[Saved entries]
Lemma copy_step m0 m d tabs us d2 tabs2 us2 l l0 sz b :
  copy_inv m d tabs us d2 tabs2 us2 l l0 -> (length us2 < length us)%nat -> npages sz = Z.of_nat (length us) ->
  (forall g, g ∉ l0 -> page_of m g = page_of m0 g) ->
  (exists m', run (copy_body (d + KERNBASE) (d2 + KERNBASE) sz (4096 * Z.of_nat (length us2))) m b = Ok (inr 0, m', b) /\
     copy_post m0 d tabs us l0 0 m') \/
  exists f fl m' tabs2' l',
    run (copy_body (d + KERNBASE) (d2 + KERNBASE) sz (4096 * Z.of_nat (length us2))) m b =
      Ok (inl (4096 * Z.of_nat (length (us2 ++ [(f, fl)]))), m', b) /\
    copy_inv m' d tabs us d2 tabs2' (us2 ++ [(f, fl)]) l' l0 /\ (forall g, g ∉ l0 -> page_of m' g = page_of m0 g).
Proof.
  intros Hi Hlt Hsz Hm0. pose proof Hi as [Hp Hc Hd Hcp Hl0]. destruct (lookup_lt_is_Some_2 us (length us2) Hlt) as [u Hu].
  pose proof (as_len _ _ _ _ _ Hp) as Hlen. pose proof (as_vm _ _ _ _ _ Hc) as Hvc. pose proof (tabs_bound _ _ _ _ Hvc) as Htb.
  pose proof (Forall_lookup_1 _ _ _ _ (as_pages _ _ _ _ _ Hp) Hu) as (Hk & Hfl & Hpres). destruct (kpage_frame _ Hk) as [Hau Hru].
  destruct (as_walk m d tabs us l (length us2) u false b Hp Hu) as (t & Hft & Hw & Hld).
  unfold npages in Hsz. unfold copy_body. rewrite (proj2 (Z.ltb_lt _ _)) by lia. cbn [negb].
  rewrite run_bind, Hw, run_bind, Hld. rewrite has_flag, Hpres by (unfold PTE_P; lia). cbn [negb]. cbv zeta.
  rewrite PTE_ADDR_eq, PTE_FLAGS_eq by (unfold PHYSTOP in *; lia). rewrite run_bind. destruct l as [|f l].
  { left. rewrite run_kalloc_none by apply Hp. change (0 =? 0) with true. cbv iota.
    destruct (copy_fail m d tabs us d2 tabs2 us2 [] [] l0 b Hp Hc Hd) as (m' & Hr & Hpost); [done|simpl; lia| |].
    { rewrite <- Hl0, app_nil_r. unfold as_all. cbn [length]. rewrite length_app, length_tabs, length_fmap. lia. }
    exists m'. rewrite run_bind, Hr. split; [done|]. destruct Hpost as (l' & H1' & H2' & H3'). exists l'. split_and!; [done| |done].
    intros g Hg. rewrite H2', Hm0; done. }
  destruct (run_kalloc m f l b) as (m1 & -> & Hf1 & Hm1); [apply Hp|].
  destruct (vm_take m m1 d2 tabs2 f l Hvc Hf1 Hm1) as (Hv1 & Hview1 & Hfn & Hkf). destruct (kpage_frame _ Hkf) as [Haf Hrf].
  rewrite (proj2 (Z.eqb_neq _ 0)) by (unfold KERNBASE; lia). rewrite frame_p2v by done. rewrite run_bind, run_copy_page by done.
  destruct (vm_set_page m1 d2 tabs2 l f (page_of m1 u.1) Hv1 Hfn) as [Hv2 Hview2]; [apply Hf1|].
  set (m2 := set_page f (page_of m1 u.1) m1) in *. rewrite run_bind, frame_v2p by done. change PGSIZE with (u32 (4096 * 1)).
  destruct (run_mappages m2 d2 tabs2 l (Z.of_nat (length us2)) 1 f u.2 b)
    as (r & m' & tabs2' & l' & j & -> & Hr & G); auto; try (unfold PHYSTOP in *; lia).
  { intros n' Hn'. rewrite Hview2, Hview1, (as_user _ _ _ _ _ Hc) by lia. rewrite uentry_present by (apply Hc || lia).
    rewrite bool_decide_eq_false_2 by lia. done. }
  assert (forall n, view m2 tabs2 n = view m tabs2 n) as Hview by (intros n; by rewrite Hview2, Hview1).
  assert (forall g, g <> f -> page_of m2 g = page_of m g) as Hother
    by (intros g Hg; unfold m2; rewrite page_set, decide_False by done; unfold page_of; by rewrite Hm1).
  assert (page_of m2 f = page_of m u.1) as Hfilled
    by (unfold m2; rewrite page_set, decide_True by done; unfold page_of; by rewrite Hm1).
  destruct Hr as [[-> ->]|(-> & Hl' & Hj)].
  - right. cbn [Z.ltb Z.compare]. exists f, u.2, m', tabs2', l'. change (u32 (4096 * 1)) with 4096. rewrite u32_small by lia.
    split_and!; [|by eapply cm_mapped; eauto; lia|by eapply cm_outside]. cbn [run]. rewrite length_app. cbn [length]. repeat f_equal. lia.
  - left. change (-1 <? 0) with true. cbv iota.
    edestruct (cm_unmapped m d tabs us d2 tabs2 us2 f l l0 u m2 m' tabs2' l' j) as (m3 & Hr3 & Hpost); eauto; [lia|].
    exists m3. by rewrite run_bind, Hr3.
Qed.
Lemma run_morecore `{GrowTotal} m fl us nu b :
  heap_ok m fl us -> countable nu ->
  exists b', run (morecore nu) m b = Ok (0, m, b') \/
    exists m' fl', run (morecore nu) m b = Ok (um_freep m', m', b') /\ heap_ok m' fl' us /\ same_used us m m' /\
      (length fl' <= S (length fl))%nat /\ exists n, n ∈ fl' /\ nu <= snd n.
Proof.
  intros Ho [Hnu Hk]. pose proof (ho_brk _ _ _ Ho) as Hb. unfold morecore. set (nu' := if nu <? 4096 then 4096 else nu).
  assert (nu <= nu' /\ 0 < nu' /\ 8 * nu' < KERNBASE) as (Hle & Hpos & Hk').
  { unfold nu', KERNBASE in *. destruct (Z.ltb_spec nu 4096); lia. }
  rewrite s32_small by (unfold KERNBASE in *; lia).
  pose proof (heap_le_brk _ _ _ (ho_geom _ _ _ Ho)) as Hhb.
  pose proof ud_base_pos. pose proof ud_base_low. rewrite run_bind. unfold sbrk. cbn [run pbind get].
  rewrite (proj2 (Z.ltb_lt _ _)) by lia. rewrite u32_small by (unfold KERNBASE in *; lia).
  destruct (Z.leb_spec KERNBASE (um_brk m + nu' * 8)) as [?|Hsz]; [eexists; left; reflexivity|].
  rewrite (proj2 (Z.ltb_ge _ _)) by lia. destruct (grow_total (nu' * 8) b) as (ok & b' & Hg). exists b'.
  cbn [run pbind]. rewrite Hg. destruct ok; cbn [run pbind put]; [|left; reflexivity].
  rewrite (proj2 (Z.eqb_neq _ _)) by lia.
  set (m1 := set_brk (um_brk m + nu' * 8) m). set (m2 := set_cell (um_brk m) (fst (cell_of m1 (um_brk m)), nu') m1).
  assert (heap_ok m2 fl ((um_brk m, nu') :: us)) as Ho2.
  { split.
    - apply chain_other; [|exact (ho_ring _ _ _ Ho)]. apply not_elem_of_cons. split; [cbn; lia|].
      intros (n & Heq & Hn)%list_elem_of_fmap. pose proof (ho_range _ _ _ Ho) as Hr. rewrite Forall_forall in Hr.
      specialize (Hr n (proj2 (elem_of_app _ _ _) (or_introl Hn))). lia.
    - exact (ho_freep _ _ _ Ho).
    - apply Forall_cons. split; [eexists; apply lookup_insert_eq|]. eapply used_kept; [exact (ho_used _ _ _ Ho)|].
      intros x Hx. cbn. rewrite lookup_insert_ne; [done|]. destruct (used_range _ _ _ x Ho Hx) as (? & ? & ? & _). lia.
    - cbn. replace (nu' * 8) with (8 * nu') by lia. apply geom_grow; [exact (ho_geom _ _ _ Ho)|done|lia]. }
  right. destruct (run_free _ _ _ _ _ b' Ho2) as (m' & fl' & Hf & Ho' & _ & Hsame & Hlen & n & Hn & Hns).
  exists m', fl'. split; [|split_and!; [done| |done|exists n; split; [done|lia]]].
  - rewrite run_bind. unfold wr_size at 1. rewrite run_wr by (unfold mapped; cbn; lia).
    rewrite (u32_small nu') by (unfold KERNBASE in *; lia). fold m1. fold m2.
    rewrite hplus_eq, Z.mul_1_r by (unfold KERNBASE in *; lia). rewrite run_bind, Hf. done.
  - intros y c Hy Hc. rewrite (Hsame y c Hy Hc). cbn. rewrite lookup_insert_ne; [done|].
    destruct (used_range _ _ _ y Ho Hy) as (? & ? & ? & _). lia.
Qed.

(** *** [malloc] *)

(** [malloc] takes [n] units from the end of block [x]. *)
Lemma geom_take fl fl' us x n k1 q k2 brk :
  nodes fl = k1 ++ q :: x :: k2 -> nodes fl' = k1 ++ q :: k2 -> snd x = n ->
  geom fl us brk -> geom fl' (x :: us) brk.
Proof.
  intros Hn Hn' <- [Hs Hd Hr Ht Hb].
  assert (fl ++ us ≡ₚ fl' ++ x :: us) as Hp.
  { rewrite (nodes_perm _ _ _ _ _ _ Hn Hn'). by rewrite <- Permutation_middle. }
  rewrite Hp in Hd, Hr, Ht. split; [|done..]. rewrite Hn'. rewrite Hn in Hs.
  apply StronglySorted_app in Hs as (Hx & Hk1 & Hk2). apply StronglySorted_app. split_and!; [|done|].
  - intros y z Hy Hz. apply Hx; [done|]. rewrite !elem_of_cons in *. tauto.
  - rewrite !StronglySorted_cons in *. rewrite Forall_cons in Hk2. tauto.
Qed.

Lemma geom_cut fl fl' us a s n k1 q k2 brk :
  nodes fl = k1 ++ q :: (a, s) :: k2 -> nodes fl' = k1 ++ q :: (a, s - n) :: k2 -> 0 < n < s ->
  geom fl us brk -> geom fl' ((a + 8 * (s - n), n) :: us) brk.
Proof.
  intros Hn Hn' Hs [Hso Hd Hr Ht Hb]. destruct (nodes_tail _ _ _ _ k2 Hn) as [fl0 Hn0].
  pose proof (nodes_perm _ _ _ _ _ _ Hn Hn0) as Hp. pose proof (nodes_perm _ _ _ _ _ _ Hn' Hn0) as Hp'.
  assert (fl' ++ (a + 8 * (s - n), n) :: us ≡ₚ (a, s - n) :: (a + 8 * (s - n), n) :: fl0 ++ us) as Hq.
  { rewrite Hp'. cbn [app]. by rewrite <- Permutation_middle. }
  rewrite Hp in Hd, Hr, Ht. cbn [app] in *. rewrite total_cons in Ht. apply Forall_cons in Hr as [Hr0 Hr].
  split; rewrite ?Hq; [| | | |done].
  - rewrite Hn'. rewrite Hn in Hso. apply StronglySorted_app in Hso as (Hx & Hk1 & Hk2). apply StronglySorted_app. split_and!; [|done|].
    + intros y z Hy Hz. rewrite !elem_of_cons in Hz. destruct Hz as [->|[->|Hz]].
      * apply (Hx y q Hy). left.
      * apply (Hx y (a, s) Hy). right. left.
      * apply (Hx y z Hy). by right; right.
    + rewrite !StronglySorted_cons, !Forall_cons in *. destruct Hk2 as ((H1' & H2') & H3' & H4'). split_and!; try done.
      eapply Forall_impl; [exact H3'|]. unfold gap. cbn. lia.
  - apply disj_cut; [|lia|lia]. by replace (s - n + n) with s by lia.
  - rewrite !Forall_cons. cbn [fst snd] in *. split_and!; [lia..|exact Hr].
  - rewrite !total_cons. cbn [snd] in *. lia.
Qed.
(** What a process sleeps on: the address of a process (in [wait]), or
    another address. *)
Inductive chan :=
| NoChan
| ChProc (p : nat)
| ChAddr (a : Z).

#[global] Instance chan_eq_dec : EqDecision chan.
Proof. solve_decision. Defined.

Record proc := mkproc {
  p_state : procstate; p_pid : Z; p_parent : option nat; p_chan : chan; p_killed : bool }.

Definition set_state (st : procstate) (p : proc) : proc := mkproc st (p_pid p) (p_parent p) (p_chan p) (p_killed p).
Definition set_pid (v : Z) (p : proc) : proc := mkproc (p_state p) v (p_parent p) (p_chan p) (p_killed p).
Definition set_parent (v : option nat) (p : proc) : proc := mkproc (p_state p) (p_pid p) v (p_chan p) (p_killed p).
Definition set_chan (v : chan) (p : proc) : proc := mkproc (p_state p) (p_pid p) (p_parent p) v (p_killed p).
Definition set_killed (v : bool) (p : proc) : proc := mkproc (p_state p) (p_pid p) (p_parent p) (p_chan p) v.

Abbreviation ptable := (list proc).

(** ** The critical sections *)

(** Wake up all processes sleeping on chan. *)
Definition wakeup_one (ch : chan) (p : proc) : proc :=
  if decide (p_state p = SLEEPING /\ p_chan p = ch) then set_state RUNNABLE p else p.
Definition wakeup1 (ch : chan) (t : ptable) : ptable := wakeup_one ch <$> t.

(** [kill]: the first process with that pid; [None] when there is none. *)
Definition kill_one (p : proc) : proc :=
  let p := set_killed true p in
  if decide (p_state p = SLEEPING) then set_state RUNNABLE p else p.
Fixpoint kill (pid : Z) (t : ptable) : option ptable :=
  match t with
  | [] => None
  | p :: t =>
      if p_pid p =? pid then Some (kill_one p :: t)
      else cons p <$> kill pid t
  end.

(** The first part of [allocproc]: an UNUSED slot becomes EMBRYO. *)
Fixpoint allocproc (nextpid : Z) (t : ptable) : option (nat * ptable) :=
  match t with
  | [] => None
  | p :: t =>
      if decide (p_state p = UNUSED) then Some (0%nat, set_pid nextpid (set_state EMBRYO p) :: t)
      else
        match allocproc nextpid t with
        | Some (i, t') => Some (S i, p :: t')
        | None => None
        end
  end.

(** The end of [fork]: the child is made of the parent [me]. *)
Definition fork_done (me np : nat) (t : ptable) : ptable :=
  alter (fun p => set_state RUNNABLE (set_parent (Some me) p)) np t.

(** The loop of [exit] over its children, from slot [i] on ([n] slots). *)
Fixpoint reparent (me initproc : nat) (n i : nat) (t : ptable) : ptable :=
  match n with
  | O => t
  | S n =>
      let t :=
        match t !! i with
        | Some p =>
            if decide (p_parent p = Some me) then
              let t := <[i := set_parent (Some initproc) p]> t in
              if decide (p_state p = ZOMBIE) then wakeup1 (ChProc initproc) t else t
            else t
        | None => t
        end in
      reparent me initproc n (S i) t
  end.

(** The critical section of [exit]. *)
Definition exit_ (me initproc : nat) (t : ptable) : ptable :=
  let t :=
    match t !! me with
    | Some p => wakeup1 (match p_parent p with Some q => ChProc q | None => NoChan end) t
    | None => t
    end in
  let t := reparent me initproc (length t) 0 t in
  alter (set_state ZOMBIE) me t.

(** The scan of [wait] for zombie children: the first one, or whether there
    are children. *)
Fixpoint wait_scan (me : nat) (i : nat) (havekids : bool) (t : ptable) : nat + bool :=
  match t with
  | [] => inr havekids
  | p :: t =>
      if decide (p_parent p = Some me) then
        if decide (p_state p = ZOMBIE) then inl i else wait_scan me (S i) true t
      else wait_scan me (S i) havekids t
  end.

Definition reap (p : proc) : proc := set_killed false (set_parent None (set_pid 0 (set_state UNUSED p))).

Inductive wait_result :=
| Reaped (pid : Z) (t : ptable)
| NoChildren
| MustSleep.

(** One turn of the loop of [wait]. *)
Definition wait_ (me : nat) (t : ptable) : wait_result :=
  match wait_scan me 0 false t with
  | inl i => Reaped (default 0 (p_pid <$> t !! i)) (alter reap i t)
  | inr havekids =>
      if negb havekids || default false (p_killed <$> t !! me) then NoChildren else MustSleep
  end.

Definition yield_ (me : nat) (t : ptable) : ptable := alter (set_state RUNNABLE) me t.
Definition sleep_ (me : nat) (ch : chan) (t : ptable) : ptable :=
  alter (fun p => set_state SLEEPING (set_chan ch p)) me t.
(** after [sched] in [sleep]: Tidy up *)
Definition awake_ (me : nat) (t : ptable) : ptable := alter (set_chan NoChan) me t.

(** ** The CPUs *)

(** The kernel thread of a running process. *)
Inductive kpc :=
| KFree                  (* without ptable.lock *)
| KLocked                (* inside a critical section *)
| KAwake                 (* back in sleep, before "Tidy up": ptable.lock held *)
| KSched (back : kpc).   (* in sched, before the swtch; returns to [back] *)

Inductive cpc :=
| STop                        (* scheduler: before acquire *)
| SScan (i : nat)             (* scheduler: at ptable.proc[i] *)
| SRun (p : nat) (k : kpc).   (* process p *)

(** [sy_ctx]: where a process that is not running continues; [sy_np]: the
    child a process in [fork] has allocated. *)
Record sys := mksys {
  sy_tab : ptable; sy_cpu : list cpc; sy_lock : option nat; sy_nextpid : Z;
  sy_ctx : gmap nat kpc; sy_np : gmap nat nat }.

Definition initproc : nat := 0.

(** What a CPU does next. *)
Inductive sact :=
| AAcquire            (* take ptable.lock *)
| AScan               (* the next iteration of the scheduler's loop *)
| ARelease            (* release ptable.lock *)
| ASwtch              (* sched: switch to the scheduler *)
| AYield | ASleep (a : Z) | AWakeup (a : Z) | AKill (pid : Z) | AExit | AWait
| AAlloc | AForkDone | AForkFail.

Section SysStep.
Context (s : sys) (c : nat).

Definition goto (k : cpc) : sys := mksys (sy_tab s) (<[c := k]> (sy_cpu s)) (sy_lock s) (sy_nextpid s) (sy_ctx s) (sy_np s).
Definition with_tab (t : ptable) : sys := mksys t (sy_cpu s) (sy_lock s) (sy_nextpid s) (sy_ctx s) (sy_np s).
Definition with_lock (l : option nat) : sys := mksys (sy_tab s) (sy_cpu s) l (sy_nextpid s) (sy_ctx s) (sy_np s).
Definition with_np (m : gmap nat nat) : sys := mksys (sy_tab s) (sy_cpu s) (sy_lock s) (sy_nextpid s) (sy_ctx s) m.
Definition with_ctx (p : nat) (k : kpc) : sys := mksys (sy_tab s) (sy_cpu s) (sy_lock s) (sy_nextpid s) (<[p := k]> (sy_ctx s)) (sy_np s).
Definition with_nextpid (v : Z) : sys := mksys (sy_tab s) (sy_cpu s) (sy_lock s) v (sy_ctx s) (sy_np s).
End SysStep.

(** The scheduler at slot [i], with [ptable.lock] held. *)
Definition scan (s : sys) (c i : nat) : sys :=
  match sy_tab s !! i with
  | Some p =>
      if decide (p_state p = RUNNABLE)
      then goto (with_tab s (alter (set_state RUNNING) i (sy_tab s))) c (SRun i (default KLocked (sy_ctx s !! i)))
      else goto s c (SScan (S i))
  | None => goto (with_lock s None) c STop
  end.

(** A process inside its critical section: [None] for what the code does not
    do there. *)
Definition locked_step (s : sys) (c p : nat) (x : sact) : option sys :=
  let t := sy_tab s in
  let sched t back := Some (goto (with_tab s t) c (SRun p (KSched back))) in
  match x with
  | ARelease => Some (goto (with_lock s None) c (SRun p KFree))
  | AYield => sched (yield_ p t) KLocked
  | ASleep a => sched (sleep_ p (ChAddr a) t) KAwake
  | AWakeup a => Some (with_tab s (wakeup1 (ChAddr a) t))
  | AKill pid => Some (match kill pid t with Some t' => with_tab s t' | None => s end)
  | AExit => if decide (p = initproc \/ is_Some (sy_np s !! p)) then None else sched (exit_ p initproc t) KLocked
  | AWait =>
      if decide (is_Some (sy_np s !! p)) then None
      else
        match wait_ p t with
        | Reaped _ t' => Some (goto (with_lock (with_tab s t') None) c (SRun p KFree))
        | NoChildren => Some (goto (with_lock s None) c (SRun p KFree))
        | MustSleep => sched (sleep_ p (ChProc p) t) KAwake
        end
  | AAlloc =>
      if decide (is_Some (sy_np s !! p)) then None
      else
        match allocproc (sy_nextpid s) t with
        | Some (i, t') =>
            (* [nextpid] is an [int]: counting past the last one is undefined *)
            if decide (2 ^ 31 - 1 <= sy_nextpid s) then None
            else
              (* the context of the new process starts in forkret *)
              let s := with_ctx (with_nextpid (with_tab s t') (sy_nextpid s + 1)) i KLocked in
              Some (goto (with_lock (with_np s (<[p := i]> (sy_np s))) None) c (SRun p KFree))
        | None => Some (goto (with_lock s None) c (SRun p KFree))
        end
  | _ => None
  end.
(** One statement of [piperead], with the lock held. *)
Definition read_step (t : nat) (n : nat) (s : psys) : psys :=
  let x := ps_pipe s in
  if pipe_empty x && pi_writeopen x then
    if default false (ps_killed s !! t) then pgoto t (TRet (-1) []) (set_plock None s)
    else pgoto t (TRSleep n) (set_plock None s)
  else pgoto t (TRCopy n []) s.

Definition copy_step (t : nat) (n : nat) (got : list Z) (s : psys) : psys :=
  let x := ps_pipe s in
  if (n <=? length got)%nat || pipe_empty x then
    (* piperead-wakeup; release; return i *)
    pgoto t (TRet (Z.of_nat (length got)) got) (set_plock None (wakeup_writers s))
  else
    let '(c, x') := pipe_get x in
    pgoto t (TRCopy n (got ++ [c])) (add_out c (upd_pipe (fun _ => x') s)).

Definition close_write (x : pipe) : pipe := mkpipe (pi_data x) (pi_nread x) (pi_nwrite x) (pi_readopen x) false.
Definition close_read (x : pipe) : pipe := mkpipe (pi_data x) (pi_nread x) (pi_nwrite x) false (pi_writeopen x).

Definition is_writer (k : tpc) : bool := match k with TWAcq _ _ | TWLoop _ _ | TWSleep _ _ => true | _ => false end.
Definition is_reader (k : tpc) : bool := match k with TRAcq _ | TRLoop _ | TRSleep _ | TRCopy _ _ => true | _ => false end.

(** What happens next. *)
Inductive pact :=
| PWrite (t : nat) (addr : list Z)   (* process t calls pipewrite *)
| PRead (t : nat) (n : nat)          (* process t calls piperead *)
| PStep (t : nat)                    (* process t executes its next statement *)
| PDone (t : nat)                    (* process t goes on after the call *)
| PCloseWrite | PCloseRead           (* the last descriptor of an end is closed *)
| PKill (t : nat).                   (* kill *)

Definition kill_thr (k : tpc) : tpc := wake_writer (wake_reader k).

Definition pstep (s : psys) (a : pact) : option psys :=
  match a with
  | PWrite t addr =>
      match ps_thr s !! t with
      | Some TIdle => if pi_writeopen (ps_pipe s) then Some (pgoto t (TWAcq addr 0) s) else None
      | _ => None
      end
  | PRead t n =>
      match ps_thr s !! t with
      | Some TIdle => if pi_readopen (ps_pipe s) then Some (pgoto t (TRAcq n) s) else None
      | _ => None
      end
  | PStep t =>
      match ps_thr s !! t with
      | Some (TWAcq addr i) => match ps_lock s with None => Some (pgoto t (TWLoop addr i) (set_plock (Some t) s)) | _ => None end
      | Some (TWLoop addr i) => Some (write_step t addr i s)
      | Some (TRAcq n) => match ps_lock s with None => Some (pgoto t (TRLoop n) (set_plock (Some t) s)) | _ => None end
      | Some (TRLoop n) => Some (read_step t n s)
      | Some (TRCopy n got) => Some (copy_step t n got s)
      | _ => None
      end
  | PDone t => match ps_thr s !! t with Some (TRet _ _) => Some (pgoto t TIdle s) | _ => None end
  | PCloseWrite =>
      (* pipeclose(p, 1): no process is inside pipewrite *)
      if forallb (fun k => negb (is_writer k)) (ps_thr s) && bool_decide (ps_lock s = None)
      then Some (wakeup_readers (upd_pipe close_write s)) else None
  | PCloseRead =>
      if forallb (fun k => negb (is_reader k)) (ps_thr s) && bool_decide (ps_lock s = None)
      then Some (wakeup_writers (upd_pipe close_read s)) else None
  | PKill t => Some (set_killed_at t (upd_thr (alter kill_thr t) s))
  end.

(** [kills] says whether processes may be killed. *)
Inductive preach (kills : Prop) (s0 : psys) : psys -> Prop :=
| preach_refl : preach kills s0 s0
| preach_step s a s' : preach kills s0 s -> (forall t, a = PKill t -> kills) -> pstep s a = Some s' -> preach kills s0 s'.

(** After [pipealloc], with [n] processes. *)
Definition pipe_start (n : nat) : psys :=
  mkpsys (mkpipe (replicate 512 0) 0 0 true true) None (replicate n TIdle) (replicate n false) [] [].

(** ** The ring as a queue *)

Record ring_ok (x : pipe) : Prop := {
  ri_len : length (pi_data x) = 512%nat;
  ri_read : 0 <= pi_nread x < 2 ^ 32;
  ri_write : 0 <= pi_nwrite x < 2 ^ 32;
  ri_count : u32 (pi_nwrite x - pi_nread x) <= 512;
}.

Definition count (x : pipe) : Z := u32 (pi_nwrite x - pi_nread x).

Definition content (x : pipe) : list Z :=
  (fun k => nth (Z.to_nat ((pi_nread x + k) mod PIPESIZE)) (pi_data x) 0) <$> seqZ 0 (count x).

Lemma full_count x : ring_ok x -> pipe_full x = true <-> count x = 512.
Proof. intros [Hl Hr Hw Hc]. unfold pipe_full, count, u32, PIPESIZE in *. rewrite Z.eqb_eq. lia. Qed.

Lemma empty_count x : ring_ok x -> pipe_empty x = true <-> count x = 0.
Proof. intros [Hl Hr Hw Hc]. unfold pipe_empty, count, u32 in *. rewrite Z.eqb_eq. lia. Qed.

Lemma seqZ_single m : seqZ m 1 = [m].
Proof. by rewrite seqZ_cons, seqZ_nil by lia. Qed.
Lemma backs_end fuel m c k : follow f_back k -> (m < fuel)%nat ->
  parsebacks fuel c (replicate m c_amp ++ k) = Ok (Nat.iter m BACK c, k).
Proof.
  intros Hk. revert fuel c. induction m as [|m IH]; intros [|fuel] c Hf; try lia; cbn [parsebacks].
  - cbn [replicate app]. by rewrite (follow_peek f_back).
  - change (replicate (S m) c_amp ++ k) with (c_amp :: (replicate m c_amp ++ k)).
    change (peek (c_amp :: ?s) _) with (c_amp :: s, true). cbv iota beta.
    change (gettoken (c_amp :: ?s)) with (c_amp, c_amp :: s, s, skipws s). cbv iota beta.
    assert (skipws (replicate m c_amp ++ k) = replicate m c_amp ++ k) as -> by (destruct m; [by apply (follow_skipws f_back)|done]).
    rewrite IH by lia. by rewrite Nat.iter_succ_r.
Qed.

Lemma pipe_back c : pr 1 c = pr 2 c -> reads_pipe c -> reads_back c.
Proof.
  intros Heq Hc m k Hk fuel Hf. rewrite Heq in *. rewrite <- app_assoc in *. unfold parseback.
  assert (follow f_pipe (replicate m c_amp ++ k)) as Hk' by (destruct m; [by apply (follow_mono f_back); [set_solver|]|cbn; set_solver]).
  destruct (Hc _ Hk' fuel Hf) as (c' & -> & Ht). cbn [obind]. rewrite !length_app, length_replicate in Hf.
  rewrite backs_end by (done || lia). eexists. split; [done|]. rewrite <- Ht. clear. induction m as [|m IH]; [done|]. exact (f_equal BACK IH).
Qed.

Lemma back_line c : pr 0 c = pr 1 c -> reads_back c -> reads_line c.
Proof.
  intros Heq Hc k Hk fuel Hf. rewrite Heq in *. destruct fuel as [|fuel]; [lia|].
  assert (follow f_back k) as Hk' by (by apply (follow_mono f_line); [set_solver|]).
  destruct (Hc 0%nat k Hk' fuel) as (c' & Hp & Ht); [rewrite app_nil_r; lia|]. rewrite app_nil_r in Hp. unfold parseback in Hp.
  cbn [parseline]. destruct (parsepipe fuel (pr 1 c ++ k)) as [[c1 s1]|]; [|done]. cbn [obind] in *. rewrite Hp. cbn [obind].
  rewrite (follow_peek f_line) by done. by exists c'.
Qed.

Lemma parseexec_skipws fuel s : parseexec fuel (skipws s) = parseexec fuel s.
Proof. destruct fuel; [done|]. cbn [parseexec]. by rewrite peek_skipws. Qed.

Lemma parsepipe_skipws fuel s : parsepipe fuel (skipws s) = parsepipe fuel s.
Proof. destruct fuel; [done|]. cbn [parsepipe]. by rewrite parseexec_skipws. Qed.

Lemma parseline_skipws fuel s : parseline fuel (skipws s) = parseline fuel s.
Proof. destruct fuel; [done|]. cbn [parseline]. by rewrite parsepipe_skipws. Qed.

* EXERCISE REQUIREMENTS *
Spot every line in the entries that includes the word "AWait", and copy each one out.

* SOLVED PROBLEM *
| AYield | ASleep (a : Z) | AWakeup (a : Z) | AKill (pid : Z) | AExit | AWait
  | AWait =>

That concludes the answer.